If Mr Currie really wants a reasoned public debate he should steer clear of such arguments altogether. And anyone who disagrees with him should sign The People's Petition ( www.peoplespetition.org.uk) so that his notion of "public concern" about this issue might take a bit less for granted.
Cameron values her assets
Apparently Johnny Depp has been voted the best Hollywood autograph signer in Autograph Collector magazine's annual poll, while Cameron Diaz has been identified as the worst. She doesn't do it very often, and when she does she tends to accompany it with a whiny lecture about the pointlessness of the exercise, which you can see might be galling to people who are willing to sleep in a gutter to fill a blank in their books.
But I think they are being a little short sighted in their disapproval. However charming he is, Johnny is a blight on the market, depressing Depp autograph futures with every unthinking issue of new scrip.

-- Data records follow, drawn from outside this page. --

(* ===== verification/FusionRelative.v ===== *)
(** * Relative operations

    [ruda-fusion/src/stream/context.rs]: the converter that rewrites operations into a
    form that does not depend on the identity of their tensors, on their dimensions or
    on their scalars, which is what plans are cached by.

    An operation is a tag, which stands for its variant and the fields that are copied
    as they are, and the list of its parts in the order its [to_relative] visits them.
    Sizes of maps stand for [HashMap::len]; slices are those of [Tensor]. *)

From S2P Require Import Prelude Tensor FusionGraph.
Open Scope N_scope.

(** ** Parts of operations *)

Inductive ScalarIr :=
  | Float (bits : N)
  | Int (value : Z)
  | UInt (value : N)
  | Bool (value : bool)
  | Reference (id dtype : N).
Inductive Part := PTensor (t : TensorIr) | PScalar (s : ScalarIr) | PSlice (s : Slice).
Record Operation := mkOp { tag : N; parts : list Part }.

(** ** The converter *)

Record OperationConverter := mkConverter {
  tensors_relative2global : gmap N TensorIr;
  tensors_global2relative : gmap N TensorIr;
  shapes_global2relative : gmap N N;
  shapes_relative2global : gmap N N;
  scalars : gmap N ScalarIr;
  ranges : list Slice
}.
Definition count {A} (m : gmap N A) : N := N.of_nat (size m).
(** [Default::default]: global 1 is always shape id 0. *)
Definition converter_new : OperationConverter := mkConverter ∅ ∅ {[1 := 0]} {[0 := 1]} ∅ [].
Definition converter_clear (c : OperationConverter) : OperationConverter :=
  mkConverter ∅ ∅ (<[1 := 0]> ∅) (<[0 := 1]> ∅) ∅ [].

(** [TensorId::to_relative] *)
Definition id_to_relative (c : OperationConverter) (i : N) : N :=
  match tensors_global2relative c !! i with
  | Some value => tensor_id value
  | None => count (tensors_relative2global c)
  end.
(** The loop over the dimensions of a shape. *)
Fixpoint dims_to_relative (sg2r sr2g : gmap N N) (dims : list N) : list N * gmap N N * gmap N N :=
  match dims with
  | [] => ([], sg2r, sr2g)
  | dim :: dims =>
      match sg2r !! dim with
      | Some dim_id => let '(l, a, b) := dims_to_relative sg2r sr2g dims in (dim_id :: l, a, b)
      | None =>
          let dim_id := count sg2r in
          let '(l, a, b) := dims_to_relative (<[dim := dim_id]> sg2r) (<[dim_id := dim]> sr2g) dims in
          (dim_id :: l, a, b)
      end
  end.
Definition convert_tensor (t : TensorIr) (c : OperationConverter) : TensorIr * OperationConverter :=
  let relative_id := id_to_relative c (tensor_id t) in
  let '(shape, sg2r, sr2g) :=
    dims_to_relative (shapes_global2relative c) (shapes_relative2global c) (tensor_shape t) in
  let relative := mkTensor relative_id shape (status t) (dtype t) in
  (relative, mkConverter (<[relative_id := t]> (tensors_relative2global c))
    (<[tensor_id t := relative]> (tensors_global2relative c)) sg2r sr2g (scalars c) (ranges c)).
(** The check for a tensor already seen with the same shape. *)
Fixpoint dims_known (sg2r : gmap N N) (relative global : list N) : bool :=
  match relative, global with
  | r :: relative, g :: global => bool_decide (sg2r !! g = Some r) && dims_known sg2r relative global
  | _, _ => true
  end.
Definition known_tensor (t : TensorIr) (c : OperationConverter) : option (TensorIr * TensorIr) :=
  match tensors_global2relative c !! tensor_id t with
  | None => None
  | Some relative =>
      match tensors_relative2global c !! tensor_id relative with
      | None => None
      | Some global =>
          if bool_decide (tensor_shape global = tensor_shape t)
             && Nat.eqb (length (tensor_shape relative)) (length (tensor_shape t))
             && dims_known (shapes_global2relative c) (tensor_shape relative) (tensor_shape t)
          then Some (relative, global) else None
      end
  end.
Definition tensor_to_relative (t : TensorIr) (c : OperationConverter) : TensorIr * OperationConverter :=
  match known_tensor t c with
  | Some (relative, global) =>
      let global := mkTensor (tensor_id t) (tensor_shape global) (status t) (dtype t) in
      let relative := mkTensor (tensor_id relative) (tensor_shape relative) (status t) (dtype t) in
      (relative, mkConverter (<[tensor_id relative := global]> (tensors_relative2global c))
        (<[tensor_id t := relative]> (tensors_global2relative c))
        (shapes_global2relative c) (shapes_relative2global c) (scalars c) (ranges c))
  | None => convert_tensor t c
  end.
Definition slice_to_relative (s : Slice) (c : OperationConverter) : Slice * OperationConverter :=
  let index := Z.of_nat (length (ranges c)) in
  (mkSlice index (Some (index + 1)%Z) 1,
   mkConverter (tensors_relative2global c) (tensors_global2relative c) (shapes_global2relative c)
     (shapes_relative2global c) (scalars c) (ranges c ++ [s])).
Section convert.
Context {E : Type}.
Definition scalar_to_relative (s : ScalarIr) (c : OperationConverter) : res E (ScalarIr * OperationConverter) :=
  match s with
  | Reference _ _ => Panic
  | _ =>
      let id := count (scalars c) in
      Ok (UInt id, mkConverter (tensors_relative2global c) (tensors_global2relative c) (shapes_global2relative c)
            (shapes_relative2global c) (<[id := s]> (scalars c)) (ranges c))
  end.
Definition part_to_relative (p : Part) (c : OperationConverter) : res E (Part * OperationConverter) :=
  match p with
  | PTensor t => let r := tensor_to_relative t c in Ok (PTensor r.1, r.2)
  | PScalar s => let? r := scalar_to_relative s c in Ok (PScalar r.1, r.2)
  | PSlice s => let r := slice_to_relative s c in Ok (PSlice r.1, r.2)
  end.
Fixpoint parts_to_relative (ps : list Part) (c : OperationConverter) : res E (list Part * OperationConverter) :=
  match ps with
  | [] => Ok ([], c)
  | p :: ps =>
      let? r := part_to_relative p c in
      let? rs := parts_to_relative ps r.2 in
      Ok (r.1 :: rs.1, rs.2)
  end.
Definition to_relative (o : Operation) (c : OperationConverter) : res E (Operation * OperationConverter) :=
  let? r := parts_to_relative (parts o) c in Ok (mkOp (tag o) r.1, r.2).
(** The loop of [reset_relative], and of a queue to which operations are added. *)
Fixpoint all_to_relative (os : list Operation) (c : OperationConverter) : res E (list Operation * OperationConverter) :=
  match os with
  | [] => Ok ([], c)
  | o :: os =>
      let? r := to_relative o c in
      let? rs := all_to_relative os r.2 in
      Ok (r.1 :: rs.1, rs.2)
  end.
End convert.
(** ** Encoding *)

(** Later states of the converter keep what earlier ones assigned. *)
Record extends (c c' : OperationConverter) : Prop := {
  ext_ids : ∀ i j, rel_id c i j → rel_id c' i j;
  ext_dims : shapes_global2relative c ⊆ shapes_global2relative c';
  ext_scalars : scalars c ⊆ scalars c';
  ext_ranges : ranges c `prefix_of` ranges c'
}.
#[export] Instance extends_preorder : PreOrder extends.
Proof.
  split; [by constructor|]. intros x y z [] []. constructor; [naive_solver|by etrans|by etrans|by etrans].
Qed.
(** The part [p'] stands for [p]. *)
Definition encodes (c : OperationConverter) (p p' : Part) : Prop :=
  match p, p' with
  | PTensor t, PTensor t' =>
      rel_id c (tensor_id t) (tensor_id t') ∧
      encodes_dims (shapes_global2relative c) (tensor_shape t) (tensor_shape t') ∧
      status t' = status t ∧ dtype t' = dtype t
  | PScalar s, PScalar (UInt k) => scalars c !! k = Some s ∧ (∀ i d, s ≠ Reference i d)
  | PSlice s, PSlice s' => ∃ k, s' = mkSlice (Z.of_nat k) (Some (Z.of_nat k + 1)%Z) 1 ∧ ranges c !! k = Some s
  | _, _ => False
  end.
Lemma encodes_extends c c' p p' : extends c c' → encodes c p p' → encodes c' p p'.
Proof.
  intros [Hi Hd Hs Hr]. destruct p as [t|s|s], p' as [t'|s'|s']; cbn; try done.
  - intros (H1 & H2 & H3 & H4). split; [by apply Hi|]. split; [|done]. eapply Forall2_impl; [exact H2|]. intros d k Hdk. exact (lookup_weaken _ _ _ _ Hdk Hd).
  - destruct s'; try done. intros [H1 H2]. split; [by eapply lookup_weaken|done].
  - intros (k & -> & Hk). exists k. split; [done|]. by eapply prefix_lookup_Some.
Qed.
Lemma convert_tensor_ok t c :
  converter_ok c →
  converter_ok (convert_tensor t c).2 ∧ extends c (convert_tensor t c).2 ∧
  encodes (convert_tensor t c).2 (PTensor t) (PTensor (convert_tensor t c).1) ∧
  count (tensors_relative2global (convert_tensor t c).2) =
    count (tensors_relative2global c) + (match tensors_global2relative c !! tensor_id t with Some _ => 0 | None => 1 end).
Proof.
  intros Hc. unfold convert_tensor. destruct (dims_to_relative _ _ (tensor_shape t)) as [[shape sg2r] sr2g] eqn:Hd.
  destruct (dims_to_relative_ok _ _ _ _ _ _ (conv_dims _ Hc) Hd) as (Hdo & Hsub & Henc). cbn [fst snd].
  set (j := id_to_relative c (tensor_id t)). set (c' := mkConverter _ _ _ _ _ _).
  assert (∀ i k, i ≠ tensor_id t → rel_id c' i k ↔ rel_id c i k) as Hother.
  { intros i k Hne. unfold rel_id, c'. cbn. by rewrite lookup_insert_ne. }
  assert (∀ k, rel_id c' (tensor_id t) k ↔ k = j) as Hself.
  { intros k. unfold rel_id, c'. cbn. rewrite lookup_insert_eq. naive_solver. }
  assert (∀ k, rel_id c (tensor_id t) k → k = j) as Hold.
  { intros k (t' & Ht' & <-). unfold j, id_to_relative. by rewrite Ht'. }
  assert (∀ i, rel_id c i j → i = tensor_id t) as Hown.
  { intros i Hi. unfold j, id_to_relative in Hi. destruct (tensors_global2relative c !! tensor_id t) as [t'|] eqn:Ht'.
    - apply (rel_id_inj c _ _ (tensor_id t') Hc Hi). by exists t'.
    - apply (conv_inverse _ Hc) in Hi as (x & Hx & _). assert (is_Some (tensors_relative2global c !! count (tensors_relative2global c))) as Hs by eauto.
      apply (conv_dense _ Hc) in Hs. lia. }
  assert (is_Some (tensors_relative2global c !! j) ↔ is_Some (tensors_global2relative c !! tensor_id t)) as Hjs.
  { split.
    - intros [x Hx]. assert (rel_id c (tensor_id x) j) as Hr by (apply (conv_inverse _ Hc); eauto).
      pose proof Hr as Heq%Hown. rewrite Heq in Hr. destruct Hr as (t' & Ht' & _). eauto.
    - intros [t' Ht']. assert (rel_id c (tensor_id t) (tensor_id t')) as Hr by (by exists t'). pose proof Hr as Heq%Hold.
      rewrite Heq in Hr. apply (conv_inverse _ Hc) in Hr as (x & Hx & _). eauto. }
  assert (count (tensors_relative2global c') = count (tensors_relative2global c) + (match tensors_global2relative c !! tensor_id t with Some _ => 0 | None => 1 end)) as Hcount.
  { unfold c'. cbn [tensors_relative2global]. destruct (tensors_global2relative c !! tensor_id t) as [t'|] eqn:Ht'.
    - rewrite count_insert_old by (apply Hjs; eauto). lia.
    - rewrite count_insert_new; [done|]. apply eq_None_not_Some. rewrite Hjs. by intros [? ?]. }
  split; [|split; [|split; [|done]]].
  - constructor; [| |done|apply Hc].
    + intros i k. destruct (decide (k = j)) as [->|Hk]; unfold c' at 2; cbn [tensors_relative2global].
      * rewrite lookup_insert_eq. split.
        -- intros Hr. exists t. split; [done|]. destruct (decide (i = tensor_id t)) as [->|Hi]; [done|].
           apply Hother in Hr; [|done]. by apply Hown in Hr.
        -- intros (x & [= <-] & <-). by apply Hself.
      * rewrite lookup_insert_ne by done. rewrite <-(conv_inverse _ Hc). destruct (decide (i = tensor_id t)) as [->|Hi]; [|by apply Hother].
        split; [intros ->%Hself; done|]. intros Hr%Hold. done.
    + intros k. rewrite Hcount. unfold c'. cbn [tensors_relative2global]. destruct (decide (k = j)) as [->|Hk].
      * rewrite lookup_insert_eq. split; [intros _|by eexists]. destruct (tensors_global2relative c !! tensor_id t) as [t'|] eqn:Ht'.
        -- assert (is_Some (tensors_relative2global c !! j)) as Hs by (apply Hjs; eauto). apply (conv_dense _ Hc) in Hs. lia.
        -- unfold j, id_to_relative. rewrite Ht'. lia.
      * rewrite lookup_insert_ne, (conv_dense _ Hc) by done. destruct (tensors_global2relative c !! tensor_id t) as [t'|] eqn:Ht'; [lia|].
        unfold j, id_to_relative in Hk. rewrite Ht' in Hk. lia.
  - constructor; [|done|done|done]. intros i k Hr. destruct (decide (i = tensor_id t)) as [->|Hi]; [apply Hself; by apply Hold|by apply Hother].
  - cbn. split; [by apply Hself|]. done.
Qed.
Section encoding.
Context {E : Type}.
(* ===== verification/FusionPolicy.v ===== *)
(** * The policy matches plans exactly

    The index lists the plans that start with an operation; the policy offers a plan for
    execution only when its operations are a prefix of the current ones, and offers
    every plan that is. *)

From S2P Require Import Prelude FusionGraph FusionSearch FusionStore.
Open Scope nat_scope.

Lemma filter_ext_in {A} (P Q : A → Prop) `{∀ x, Decision (P x)} `{∀ x, Decision (Q x)} (l : list A) :
  (∀ x, x ∈ l → P x ↔ Q x) → filter P l = filter Q l.
Proof.
  induction l as [|x l IH]; intros Hpq; [done|]. rewrite !filter_cons, IH by (intros y Hy; apply Hpq; by right).
  specialize (Hpq x ltac:(by left)). case_decide; case_decide; naive_solver.
Qed.

(** ** The index *)

Section index.
Context {E Op : Type} `{!EqDecision Op, !OperationHash Op}.
Implicit Types (ix : ExecutionPlanIndex Op) (op : Op).

Lemma find_entry_app op (l k : list (Op * nat)) :
  find_entry op (l ++ k) = match find_entry op l with Some i => Some i | None => find_entry op k end.
Proof. unfold find_entry. rewrite filter_app. by destruct (filter (λ v, v.1 = op) l). Qed.
Lemma find_entry_one op op' i : find_entry op [(op', i)] = if decide (op' = op) then Some i else None.
Proof. unfold find_entry. rewrite filter_cons. cbn. by case_decide. Qed.
Definition entry ix op : option nat :=
  match mapping ix !! operation_key op with Some values => find_entry op values | None => None end.
Record index_ok ix (starting : Op → list nat) : Prop := {
  entry_bound : ∀ op i, entry ix op = Some i → i < length (starters ix);
  entry_inj : ∀ op op' i, entry ix op = Some i → entry ix op' = Some i → op = op';
  entry_find : ∀ op, find_starting_with ix op = starting op
}.
Lemma find_entry_starting ix op :
  find_starting_with ix op = match entry ix op with Some i => default [] (starters ix !! i) | None => [] end.
Proof. unfold find_starting_with, entry. by destruct (mapping ix !! operation_key op). Qed.
(** A fresh entry for [op]. *)
Lemma index_new_entry ix op id starting m :
  index_ok ix starting → entry ix op = None →
  (∀ op', entry (mkIndex m (starters ix ++ [[id]])) op' = if decide (op' = op) then Some (length (starters ix)) else entry ix op') →
  index_ok (mkIndex m (starters ix ++ [[id]])) (λ op', starting op' ++ (if decide (op' = op) then [id] else [])).
Proof.
  intros Hok Hn Hm. constructor.
  - intros op' i. rewrite Hm. cbn [starters]. rewrite length_app. cbn. case_decide; [intros [= <-]; lia|].
    intros Hi%(entry_bound _ _ Hok). lia.
  - intros op1 op2 i. rewrite !Hm. do 2 case_decide; subst; [done| | |apply (entry_inj _ _ Hok)].
    + intros [= <-] Hi%(entry_bound _ _ Hok). lia.
    + intros Hi%(entry_bound _ _ Hok) [= <-]. lia.
  - intros op'. rewrite find_entry_starting, Hm, <-(entry_find _ _ Hok), find_entry_starting. cbn [starters]. case_decide as Heq.
    + subst op'. rewrite Hn, lookup_app_r, Nat.sub_diag by lia. done.
    + rewrite app_nil_r. destruct (entry ix op') as [i|] eqn:Hi; [|done]. apply (entry_bound _ _ Hok) in Hi. by rewrite lookup_app_l.
Qed.
Lemma insert_new_operation_ok ix op id starting :
  index_ok ix starting →
  ∃ ix', insert_new_operation (E:=E) ix op id = Ok ix' ∧
    index_ok ix' (λ op', starting op' ++ (if decide (op' = op) then [id] else [])).
Proof.
  intros Hok. unfold insert_new_operation. destruct (mapping ix !! operation_key op) as [values|] eqn:Hv.
  - destruct (find_entry op values) as [i|] eqn:Hf.
    + assert (entry ix op = Some i) as He by (unfold entry; by rewrite Hv).
      destruct (lookup_lt_is_Some_2 _ _ (entry_bound _ _ Hok _ _ He)) as [ids Hids]. rewrite Hids. eexists. split; [done|]. constructor.
      * intros op' j. cbn [starters]. rewrite length_insert. apply (entry_bound _ _ Hok).
      * apply (entry_inj _ _ Hok).
      * intros op'. rewrite find_entry_starting, <-(entry_find _ _ Hok), find_entry_starting. cbn [starters].
        change (entry (mkIndex (mapping ix) (<[i := ids ++ [id]]> (starters ix))) op') with (entry ix op').
        destruct (entry ix op') as [j|] eqn:Hj; [|case_decide; [subst; congruence|done]]. case_decide as Heq.
        -- subst op'. assert (j = i) as -> by congruence. rewrite list_lookup_insert_eq by (by apply lookup_lt_Some in Hids). by rewrite Hids.
        -- rewrite list_lookup_insert_ne, app_nil_r; [done|]. intros ->. apply Heq. by apply (entry_inj _ _ Hok op' op j).
    + eexists. split; [done|]. apply index_new_entry; [done|unfold entry; by rewrite Hv|]. intros op'. unfold entry. cbn [mapping].
      destruct (decide (operation_key op' = operation_key op)) as [Hk|Hk].
      * rewrite Hk, lookup_insert_eq, Hv, find_entry_app, find_entry_one. case_decide; case_decide; subst; try done; [by rewrite Hf|].
        by destruct (find_entry op' values).
      * rewrite lookup_insert_ne by done. by rewrite decide_False by (intros ->; done).
  - eexists. split; [done|]. apply index_new_entry; [done|unfold entry; by rewrite Hv|]. intros op'. unfold entry. cbn [mapping].
    destruct (decide (operation_key op' = operation_key op)) as [Hk|Hk].
    + rewrite Hk, lookup_insert_eq, Hv, find_entry_one. case_decide; case_decide; by subst.
    + rewrite lookup_insert_ne by done. by rewrite decide_False by (intros ->; done).
Qed.
End index.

The Diaz, on the other hand, should continue to hold its value, barring a sudden softening of her position. True collectors relish rarity above all - and Cameron, surely, protects it.
* Talking of currency, if you want good news from Iraq, and aren't too fussy about provenance, then check out BetOnIraq.com - an American website which invites patriotically-minded investors to make bulk orders of Iraqi dinars. "Put their money where your mouth is," they suggest, pointing out that successfully bolstering the Iraqi economy will also deliver a very handsome return on your investment. Upbeat news stories ("Kurdistan: A New Tourist Mecca?" and "Chaldean Bishop Cites Changes for the Better") attempt to reassure those worried by defeatist coverage in the liberal media. Wondering whether Americans are responding to the call, I stick "Iraqi dinar" into Google Trends, which breaks down Google searches by region and city. Baghdad, quite understandably, comes out on top, but is, intriguingly, followed by Shaw Afb, USA. This, it turns out, is Shaw Air Force Base in South Carolina, home to the largest combat wing of F-16s. Do some Sergeant Bilko types know something the rest of us don't?